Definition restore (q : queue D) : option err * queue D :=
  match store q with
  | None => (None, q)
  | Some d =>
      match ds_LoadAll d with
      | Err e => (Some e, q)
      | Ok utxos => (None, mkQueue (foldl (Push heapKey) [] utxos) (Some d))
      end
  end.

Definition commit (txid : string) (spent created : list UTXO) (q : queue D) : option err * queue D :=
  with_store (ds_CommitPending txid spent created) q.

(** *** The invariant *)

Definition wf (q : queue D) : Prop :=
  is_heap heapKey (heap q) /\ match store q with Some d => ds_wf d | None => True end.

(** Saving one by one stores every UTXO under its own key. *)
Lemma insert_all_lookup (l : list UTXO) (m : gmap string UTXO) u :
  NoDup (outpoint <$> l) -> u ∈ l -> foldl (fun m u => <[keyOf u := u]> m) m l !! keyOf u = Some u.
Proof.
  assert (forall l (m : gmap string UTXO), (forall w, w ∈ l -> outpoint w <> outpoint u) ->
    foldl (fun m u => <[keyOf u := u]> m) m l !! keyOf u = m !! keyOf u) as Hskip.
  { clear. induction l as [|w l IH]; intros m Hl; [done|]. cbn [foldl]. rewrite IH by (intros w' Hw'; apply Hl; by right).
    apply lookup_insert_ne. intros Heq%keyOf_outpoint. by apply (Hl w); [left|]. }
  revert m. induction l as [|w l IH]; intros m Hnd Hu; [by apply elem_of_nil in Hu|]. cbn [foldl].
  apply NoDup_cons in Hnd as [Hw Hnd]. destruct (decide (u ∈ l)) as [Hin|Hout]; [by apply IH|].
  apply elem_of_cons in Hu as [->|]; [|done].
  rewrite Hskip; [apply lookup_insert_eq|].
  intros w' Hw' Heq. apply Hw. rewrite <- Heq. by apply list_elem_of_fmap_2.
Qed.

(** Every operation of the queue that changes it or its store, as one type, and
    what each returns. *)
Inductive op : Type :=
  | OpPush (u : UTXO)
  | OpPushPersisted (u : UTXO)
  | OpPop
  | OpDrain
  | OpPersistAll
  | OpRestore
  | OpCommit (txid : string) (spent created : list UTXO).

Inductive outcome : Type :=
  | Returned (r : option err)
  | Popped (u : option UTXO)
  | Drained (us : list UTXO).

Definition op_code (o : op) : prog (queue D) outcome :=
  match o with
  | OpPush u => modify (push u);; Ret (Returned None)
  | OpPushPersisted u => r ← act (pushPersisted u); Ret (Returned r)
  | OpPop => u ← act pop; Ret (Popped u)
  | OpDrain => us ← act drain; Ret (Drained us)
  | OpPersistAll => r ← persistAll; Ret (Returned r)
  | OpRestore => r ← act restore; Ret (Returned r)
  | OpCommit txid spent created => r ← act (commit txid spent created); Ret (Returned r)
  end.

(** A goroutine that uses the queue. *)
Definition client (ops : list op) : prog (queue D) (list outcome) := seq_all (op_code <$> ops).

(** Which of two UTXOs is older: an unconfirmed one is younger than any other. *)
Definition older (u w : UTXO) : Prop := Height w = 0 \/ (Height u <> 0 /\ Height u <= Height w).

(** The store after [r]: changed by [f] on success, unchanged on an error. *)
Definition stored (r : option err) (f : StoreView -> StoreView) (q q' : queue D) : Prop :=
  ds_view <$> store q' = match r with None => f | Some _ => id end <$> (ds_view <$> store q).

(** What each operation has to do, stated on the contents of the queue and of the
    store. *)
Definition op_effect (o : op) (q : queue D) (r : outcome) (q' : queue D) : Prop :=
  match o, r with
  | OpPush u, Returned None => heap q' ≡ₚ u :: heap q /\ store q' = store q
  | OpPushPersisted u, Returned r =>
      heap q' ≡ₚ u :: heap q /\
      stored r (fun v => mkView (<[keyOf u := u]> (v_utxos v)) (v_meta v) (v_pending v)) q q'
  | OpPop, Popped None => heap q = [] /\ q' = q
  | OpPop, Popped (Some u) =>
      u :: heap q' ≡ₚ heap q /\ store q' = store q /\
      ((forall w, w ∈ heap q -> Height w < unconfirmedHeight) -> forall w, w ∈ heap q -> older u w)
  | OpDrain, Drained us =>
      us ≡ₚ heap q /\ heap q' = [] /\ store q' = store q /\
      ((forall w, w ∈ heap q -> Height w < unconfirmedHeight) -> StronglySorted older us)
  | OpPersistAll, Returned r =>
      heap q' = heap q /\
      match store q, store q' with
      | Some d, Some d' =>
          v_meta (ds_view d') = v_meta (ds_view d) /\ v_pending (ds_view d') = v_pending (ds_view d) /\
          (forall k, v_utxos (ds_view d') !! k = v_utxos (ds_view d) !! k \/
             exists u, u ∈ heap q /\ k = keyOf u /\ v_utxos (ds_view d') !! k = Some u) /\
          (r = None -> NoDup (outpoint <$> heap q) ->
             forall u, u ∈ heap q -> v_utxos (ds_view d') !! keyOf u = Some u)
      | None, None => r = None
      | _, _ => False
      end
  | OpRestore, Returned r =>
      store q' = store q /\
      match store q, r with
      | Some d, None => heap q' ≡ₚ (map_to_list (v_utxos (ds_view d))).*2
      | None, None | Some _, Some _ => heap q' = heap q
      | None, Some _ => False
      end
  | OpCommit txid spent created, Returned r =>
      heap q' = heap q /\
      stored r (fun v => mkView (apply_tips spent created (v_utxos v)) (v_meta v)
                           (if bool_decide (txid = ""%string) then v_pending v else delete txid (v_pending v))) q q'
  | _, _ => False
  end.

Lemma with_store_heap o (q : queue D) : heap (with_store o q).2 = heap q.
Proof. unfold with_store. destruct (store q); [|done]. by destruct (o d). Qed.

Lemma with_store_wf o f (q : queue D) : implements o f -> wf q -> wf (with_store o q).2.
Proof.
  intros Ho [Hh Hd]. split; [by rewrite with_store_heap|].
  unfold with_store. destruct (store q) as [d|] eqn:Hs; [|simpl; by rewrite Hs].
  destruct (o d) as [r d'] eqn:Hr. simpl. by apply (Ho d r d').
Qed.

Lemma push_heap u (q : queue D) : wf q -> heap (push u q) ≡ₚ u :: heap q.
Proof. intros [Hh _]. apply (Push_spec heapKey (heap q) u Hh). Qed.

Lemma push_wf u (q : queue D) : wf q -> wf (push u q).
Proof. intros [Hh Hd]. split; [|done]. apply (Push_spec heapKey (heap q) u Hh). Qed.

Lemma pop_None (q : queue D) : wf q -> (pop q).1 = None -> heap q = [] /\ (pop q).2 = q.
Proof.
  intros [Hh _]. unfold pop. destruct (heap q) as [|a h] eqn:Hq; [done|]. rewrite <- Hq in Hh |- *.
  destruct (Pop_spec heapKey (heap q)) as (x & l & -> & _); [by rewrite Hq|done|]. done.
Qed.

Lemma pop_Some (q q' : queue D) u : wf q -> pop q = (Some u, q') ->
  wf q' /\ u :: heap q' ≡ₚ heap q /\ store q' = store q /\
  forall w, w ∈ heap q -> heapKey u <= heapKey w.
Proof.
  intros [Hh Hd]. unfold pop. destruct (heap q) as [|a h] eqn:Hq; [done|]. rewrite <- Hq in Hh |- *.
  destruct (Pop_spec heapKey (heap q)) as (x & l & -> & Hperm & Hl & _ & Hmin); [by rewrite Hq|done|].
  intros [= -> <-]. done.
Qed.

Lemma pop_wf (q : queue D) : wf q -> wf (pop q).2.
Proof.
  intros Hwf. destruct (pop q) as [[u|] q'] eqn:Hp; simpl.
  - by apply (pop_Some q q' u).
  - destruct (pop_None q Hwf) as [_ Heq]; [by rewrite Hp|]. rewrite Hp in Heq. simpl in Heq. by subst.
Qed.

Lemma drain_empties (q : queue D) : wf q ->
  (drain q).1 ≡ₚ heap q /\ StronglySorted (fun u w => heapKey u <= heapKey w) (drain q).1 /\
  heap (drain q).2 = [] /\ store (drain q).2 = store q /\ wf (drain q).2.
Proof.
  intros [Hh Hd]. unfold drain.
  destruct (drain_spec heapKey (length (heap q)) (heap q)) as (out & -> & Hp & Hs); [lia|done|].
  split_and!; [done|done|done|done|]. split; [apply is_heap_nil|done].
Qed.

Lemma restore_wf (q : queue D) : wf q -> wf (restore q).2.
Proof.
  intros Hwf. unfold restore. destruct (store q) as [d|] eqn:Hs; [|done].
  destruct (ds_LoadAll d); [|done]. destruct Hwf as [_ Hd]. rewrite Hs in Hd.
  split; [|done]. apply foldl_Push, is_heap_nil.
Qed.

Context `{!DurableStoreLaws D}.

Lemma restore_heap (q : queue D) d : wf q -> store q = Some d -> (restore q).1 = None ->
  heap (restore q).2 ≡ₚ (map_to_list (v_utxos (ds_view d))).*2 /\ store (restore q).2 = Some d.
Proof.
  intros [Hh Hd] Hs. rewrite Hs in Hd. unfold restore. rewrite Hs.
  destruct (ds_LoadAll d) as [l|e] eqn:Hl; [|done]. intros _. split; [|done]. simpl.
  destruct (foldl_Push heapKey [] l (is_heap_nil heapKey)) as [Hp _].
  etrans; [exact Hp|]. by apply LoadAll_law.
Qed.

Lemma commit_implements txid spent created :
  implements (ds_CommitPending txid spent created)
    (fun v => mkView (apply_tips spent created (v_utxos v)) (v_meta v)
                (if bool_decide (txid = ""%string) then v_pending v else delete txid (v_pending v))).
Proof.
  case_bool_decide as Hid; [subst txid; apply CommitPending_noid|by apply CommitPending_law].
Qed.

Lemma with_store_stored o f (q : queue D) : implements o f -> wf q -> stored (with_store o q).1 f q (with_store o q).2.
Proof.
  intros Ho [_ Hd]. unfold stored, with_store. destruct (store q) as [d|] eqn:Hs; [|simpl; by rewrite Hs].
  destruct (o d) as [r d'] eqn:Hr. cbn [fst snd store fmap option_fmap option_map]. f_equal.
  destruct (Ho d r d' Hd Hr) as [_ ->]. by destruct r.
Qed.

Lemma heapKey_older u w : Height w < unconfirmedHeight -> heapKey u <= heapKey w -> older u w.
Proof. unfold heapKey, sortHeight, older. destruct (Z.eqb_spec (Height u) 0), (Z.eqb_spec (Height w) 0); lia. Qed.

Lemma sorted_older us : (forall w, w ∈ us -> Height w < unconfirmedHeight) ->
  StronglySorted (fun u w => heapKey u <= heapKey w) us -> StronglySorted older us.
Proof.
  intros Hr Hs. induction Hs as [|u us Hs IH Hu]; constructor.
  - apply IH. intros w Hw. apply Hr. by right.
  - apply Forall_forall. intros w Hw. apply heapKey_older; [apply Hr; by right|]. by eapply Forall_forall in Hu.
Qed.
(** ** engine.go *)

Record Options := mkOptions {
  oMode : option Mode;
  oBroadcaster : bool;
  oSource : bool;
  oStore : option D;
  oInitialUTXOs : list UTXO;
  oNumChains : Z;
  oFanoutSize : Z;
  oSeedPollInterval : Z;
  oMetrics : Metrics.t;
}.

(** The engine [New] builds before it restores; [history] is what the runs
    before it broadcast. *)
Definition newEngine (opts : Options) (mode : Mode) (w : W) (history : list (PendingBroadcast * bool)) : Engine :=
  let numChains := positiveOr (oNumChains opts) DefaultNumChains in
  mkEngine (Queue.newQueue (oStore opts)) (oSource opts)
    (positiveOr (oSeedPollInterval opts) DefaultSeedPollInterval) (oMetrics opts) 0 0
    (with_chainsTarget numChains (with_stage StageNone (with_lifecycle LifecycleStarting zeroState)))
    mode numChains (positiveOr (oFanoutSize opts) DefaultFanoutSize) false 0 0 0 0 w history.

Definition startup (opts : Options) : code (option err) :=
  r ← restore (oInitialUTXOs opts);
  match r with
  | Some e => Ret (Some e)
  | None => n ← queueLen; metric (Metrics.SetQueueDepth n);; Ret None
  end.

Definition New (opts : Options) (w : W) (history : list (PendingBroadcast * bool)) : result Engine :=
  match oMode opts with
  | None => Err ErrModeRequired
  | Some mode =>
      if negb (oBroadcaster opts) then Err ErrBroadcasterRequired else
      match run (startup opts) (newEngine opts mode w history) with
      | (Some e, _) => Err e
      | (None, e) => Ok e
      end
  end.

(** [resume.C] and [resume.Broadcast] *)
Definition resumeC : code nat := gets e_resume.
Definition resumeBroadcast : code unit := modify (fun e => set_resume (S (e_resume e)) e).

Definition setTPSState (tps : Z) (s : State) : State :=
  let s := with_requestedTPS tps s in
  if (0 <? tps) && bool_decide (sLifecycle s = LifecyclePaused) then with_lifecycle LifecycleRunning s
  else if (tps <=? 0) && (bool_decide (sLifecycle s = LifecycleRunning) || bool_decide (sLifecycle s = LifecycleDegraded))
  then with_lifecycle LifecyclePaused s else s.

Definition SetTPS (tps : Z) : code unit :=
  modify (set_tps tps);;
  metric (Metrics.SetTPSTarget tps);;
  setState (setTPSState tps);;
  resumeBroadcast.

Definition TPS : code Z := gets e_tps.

GOAL OF THE EXERCISE: Referring to the material above, set down exactly the lines between the line with "r ← restore (oInitialUTXOs opts);" and the line with "(None, e) => Ok e", inclusive, and no other lines.

WRITTEN REPLY:
  r ← restore (oInitialUTXOs opts);
  match r with
  | Some e => Ret (Some e)
  | None => n ← queueLen; metric (Metrics.SetQueueDepth n);; Ret None
  end.

Definition New (opts : Options) (w : W) (history : list (PendingBroadcast * bool)) : result Engine :=
  match oMode opts with
  | None => Err ErrModeRequired
  | Some mode =>
      if negb (oBroadcaster opts) then Err ErrBroadcasterRequired else
      match run (startup opts) (newEngine opts mode w history) with
      | (Some e, _) => Err e
      | (None, e) => Ok e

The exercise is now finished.